=== Available records ===
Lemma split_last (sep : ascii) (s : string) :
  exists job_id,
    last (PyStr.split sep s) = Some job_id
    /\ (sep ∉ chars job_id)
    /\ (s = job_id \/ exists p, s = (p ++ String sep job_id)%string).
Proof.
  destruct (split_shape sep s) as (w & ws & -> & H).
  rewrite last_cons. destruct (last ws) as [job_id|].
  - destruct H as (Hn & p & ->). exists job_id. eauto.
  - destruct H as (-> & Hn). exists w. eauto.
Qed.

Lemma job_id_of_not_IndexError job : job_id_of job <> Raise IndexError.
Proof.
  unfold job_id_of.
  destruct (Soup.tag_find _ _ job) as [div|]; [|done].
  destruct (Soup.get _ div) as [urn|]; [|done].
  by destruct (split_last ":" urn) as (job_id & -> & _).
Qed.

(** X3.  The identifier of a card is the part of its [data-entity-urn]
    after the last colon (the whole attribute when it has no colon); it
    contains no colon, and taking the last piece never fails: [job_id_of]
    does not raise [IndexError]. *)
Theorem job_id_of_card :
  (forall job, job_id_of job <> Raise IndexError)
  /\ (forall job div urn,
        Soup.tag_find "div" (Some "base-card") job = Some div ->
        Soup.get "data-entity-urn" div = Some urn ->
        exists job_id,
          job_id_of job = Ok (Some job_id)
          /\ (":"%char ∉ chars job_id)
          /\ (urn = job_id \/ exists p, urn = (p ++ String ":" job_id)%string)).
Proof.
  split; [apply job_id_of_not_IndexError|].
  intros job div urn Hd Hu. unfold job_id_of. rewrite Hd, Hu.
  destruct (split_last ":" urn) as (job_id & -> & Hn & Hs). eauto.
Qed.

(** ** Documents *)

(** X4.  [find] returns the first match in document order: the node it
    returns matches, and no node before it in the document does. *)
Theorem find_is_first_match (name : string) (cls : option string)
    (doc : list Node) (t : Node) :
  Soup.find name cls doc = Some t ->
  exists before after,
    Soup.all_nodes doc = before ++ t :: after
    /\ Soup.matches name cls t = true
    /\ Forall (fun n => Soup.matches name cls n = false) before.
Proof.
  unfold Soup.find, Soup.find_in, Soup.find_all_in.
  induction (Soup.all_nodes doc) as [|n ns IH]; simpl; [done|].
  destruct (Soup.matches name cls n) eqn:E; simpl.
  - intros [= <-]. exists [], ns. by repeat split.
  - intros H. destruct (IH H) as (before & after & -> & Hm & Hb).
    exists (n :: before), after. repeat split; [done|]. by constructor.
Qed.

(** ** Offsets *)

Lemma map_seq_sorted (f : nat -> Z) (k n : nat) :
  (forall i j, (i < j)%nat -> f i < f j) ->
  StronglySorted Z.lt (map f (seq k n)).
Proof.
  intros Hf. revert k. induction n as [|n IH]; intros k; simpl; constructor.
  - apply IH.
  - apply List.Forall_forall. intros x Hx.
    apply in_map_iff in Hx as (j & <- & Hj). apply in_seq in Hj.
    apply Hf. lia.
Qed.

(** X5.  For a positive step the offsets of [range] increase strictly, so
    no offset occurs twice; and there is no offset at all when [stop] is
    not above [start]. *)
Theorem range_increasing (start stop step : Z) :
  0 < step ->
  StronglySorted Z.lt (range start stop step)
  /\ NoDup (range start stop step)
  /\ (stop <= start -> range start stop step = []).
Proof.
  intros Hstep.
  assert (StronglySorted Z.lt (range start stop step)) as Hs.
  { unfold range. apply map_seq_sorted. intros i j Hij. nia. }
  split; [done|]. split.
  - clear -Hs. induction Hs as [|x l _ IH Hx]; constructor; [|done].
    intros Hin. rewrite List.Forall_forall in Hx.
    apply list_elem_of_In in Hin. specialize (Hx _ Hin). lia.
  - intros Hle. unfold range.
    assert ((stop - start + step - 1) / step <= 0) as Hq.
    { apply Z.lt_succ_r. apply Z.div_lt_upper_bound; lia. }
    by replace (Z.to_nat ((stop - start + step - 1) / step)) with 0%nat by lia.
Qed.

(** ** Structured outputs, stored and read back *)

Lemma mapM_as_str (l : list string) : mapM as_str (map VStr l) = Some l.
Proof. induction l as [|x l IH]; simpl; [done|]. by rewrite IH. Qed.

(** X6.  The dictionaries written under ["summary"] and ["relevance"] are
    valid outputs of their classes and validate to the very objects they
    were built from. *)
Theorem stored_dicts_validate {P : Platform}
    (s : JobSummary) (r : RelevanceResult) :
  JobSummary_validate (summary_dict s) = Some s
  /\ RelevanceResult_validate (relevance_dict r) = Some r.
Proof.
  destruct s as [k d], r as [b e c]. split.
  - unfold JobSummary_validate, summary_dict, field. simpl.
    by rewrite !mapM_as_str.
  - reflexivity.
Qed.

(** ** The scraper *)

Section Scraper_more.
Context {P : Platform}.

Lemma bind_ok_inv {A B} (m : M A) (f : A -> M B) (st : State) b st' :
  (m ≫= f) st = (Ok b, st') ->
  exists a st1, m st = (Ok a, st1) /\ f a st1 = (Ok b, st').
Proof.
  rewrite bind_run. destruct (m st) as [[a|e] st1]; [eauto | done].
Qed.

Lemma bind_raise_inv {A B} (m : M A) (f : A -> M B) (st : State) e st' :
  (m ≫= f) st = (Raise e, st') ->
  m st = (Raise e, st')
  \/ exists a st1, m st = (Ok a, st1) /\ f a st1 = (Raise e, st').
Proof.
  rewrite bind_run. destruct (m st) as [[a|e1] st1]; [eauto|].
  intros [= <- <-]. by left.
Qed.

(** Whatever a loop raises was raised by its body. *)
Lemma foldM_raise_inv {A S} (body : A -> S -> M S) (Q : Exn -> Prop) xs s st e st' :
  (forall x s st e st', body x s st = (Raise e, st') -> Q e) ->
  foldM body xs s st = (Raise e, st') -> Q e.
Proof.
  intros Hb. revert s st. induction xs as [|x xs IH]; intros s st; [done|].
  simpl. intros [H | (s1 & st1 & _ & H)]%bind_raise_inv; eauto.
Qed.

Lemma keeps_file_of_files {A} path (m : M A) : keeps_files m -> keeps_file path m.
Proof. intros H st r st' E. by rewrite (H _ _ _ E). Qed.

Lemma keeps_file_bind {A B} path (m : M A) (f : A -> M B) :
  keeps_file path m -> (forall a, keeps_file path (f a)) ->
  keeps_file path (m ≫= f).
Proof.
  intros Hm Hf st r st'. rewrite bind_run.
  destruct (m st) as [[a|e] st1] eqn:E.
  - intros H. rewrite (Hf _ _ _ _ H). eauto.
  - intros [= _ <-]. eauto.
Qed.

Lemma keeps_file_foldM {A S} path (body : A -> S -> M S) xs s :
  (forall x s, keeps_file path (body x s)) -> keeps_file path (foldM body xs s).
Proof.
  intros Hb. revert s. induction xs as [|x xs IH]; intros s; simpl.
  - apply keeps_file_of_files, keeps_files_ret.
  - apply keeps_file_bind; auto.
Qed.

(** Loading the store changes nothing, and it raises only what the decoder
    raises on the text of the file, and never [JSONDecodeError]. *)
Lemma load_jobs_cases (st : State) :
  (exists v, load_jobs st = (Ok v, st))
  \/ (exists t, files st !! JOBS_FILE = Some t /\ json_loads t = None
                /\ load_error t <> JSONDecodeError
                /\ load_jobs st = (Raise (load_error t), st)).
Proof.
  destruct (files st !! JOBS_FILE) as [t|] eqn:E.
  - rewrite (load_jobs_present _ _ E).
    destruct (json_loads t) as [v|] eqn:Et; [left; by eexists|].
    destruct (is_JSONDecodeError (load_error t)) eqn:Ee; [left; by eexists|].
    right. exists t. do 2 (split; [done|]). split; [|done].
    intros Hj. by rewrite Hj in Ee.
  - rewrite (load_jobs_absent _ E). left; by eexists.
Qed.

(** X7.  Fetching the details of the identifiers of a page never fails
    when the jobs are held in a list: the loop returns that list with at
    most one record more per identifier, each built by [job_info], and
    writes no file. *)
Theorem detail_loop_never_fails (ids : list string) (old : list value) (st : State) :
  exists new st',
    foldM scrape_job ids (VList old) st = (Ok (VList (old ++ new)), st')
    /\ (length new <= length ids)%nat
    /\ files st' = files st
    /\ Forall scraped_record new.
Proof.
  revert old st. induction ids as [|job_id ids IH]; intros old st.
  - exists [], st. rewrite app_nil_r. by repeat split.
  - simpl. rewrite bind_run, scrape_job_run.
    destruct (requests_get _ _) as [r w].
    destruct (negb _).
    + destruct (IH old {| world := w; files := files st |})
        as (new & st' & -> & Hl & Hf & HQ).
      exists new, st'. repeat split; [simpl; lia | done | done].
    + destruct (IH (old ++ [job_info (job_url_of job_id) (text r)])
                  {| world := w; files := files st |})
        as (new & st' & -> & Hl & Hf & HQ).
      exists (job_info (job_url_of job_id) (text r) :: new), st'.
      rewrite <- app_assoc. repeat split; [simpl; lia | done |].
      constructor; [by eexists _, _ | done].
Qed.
===
=== Available records ===
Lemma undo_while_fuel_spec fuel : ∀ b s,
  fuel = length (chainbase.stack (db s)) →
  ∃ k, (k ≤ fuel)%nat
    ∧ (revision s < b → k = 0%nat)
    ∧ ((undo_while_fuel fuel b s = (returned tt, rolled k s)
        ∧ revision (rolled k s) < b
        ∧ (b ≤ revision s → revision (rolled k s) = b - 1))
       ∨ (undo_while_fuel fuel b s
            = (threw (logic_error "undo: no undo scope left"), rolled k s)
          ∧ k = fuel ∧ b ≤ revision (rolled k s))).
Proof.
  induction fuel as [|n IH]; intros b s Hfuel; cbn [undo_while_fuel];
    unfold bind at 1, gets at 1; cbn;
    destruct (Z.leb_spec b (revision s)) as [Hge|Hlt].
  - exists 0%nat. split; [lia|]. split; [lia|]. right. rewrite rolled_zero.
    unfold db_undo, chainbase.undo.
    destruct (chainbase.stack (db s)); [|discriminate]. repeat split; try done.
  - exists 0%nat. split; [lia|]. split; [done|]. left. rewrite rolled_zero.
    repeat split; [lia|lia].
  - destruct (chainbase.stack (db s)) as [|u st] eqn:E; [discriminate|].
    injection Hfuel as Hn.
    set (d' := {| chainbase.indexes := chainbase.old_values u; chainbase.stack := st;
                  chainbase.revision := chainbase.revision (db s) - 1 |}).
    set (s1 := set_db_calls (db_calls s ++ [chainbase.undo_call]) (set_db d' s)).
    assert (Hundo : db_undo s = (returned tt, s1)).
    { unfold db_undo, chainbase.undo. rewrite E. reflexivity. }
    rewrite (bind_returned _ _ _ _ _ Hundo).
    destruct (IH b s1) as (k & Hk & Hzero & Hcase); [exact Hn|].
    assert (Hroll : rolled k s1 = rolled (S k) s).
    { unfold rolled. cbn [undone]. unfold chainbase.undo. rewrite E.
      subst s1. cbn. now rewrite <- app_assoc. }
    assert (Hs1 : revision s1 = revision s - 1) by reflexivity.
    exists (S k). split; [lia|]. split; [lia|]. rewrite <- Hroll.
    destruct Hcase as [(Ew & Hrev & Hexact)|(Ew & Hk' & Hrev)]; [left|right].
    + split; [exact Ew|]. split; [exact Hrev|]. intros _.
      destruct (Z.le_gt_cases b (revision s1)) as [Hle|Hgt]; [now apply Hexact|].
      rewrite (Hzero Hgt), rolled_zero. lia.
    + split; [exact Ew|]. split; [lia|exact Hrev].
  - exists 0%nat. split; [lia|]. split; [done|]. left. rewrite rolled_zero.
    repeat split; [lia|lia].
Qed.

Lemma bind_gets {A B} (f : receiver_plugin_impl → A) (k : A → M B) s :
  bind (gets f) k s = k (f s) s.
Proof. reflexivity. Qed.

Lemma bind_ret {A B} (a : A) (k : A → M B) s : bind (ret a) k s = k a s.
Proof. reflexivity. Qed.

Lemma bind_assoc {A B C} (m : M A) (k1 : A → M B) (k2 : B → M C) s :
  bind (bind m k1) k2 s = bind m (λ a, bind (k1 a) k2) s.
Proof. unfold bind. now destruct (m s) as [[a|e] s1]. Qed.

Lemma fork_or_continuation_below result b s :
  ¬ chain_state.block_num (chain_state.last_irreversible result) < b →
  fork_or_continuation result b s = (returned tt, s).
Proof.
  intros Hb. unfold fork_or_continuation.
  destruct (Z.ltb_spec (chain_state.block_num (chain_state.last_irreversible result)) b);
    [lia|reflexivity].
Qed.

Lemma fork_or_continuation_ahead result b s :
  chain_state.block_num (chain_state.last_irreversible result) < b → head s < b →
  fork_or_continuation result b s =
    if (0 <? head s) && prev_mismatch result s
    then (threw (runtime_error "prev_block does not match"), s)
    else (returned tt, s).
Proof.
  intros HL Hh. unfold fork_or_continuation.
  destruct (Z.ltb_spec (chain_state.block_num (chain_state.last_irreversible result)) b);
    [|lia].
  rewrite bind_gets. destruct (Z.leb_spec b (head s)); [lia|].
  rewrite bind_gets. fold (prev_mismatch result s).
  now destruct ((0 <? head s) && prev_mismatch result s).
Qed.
===
=== Available records ===
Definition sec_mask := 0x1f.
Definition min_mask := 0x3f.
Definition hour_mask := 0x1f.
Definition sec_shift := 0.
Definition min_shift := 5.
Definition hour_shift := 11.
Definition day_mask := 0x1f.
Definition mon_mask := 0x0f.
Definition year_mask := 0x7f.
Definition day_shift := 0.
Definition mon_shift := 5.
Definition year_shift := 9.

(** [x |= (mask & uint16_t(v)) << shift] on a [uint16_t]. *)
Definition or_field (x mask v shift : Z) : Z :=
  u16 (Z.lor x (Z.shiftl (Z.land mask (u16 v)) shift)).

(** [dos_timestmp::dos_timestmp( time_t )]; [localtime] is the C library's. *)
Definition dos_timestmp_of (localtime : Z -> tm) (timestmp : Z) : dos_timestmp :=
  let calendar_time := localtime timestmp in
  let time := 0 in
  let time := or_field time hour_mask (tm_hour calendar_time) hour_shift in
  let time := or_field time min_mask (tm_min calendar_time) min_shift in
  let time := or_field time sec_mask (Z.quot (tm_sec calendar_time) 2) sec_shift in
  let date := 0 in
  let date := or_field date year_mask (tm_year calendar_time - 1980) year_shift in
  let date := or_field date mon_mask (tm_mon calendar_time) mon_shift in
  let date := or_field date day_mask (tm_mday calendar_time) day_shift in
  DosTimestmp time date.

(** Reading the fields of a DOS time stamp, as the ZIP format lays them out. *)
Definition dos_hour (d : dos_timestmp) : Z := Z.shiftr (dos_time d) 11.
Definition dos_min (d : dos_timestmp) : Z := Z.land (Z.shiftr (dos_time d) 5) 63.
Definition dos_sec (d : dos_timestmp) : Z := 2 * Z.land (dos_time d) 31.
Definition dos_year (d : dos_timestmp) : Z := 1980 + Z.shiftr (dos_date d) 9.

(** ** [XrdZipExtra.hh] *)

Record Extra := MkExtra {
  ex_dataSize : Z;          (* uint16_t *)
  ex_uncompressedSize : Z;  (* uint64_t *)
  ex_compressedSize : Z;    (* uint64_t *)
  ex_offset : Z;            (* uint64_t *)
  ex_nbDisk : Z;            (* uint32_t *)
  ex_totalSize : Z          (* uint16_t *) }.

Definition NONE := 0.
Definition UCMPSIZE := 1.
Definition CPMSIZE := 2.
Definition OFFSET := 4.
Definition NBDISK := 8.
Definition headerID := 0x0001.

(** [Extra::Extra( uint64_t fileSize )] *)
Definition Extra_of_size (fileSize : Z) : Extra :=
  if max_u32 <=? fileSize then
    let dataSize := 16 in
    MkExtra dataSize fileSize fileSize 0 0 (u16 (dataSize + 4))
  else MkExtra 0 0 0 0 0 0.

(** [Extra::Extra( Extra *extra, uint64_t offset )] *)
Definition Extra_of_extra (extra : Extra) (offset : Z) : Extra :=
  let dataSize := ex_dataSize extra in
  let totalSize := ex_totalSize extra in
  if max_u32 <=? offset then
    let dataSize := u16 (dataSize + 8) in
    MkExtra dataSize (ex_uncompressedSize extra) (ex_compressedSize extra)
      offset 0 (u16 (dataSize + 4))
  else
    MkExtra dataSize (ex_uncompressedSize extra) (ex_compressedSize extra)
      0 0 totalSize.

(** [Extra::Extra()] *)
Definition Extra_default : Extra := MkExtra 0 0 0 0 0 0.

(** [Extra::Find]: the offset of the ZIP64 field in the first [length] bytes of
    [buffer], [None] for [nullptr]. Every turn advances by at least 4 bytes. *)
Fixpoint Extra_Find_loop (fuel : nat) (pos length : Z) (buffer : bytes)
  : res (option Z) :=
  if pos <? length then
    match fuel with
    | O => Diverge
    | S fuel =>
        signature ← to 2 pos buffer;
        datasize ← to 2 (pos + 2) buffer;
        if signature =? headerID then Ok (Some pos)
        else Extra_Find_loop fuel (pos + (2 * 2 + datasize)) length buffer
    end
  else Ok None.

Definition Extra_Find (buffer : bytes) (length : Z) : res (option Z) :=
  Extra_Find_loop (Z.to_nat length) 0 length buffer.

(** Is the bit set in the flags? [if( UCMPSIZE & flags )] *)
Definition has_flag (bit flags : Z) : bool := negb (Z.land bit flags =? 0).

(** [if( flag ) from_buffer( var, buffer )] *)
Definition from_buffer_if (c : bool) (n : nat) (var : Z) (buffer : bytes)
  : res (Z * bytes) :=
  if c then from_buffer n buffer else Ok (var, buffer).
===
## Task directions
Exactly how many lines of the records include "fileSize"? Provide the number by itself.

## Answer below
4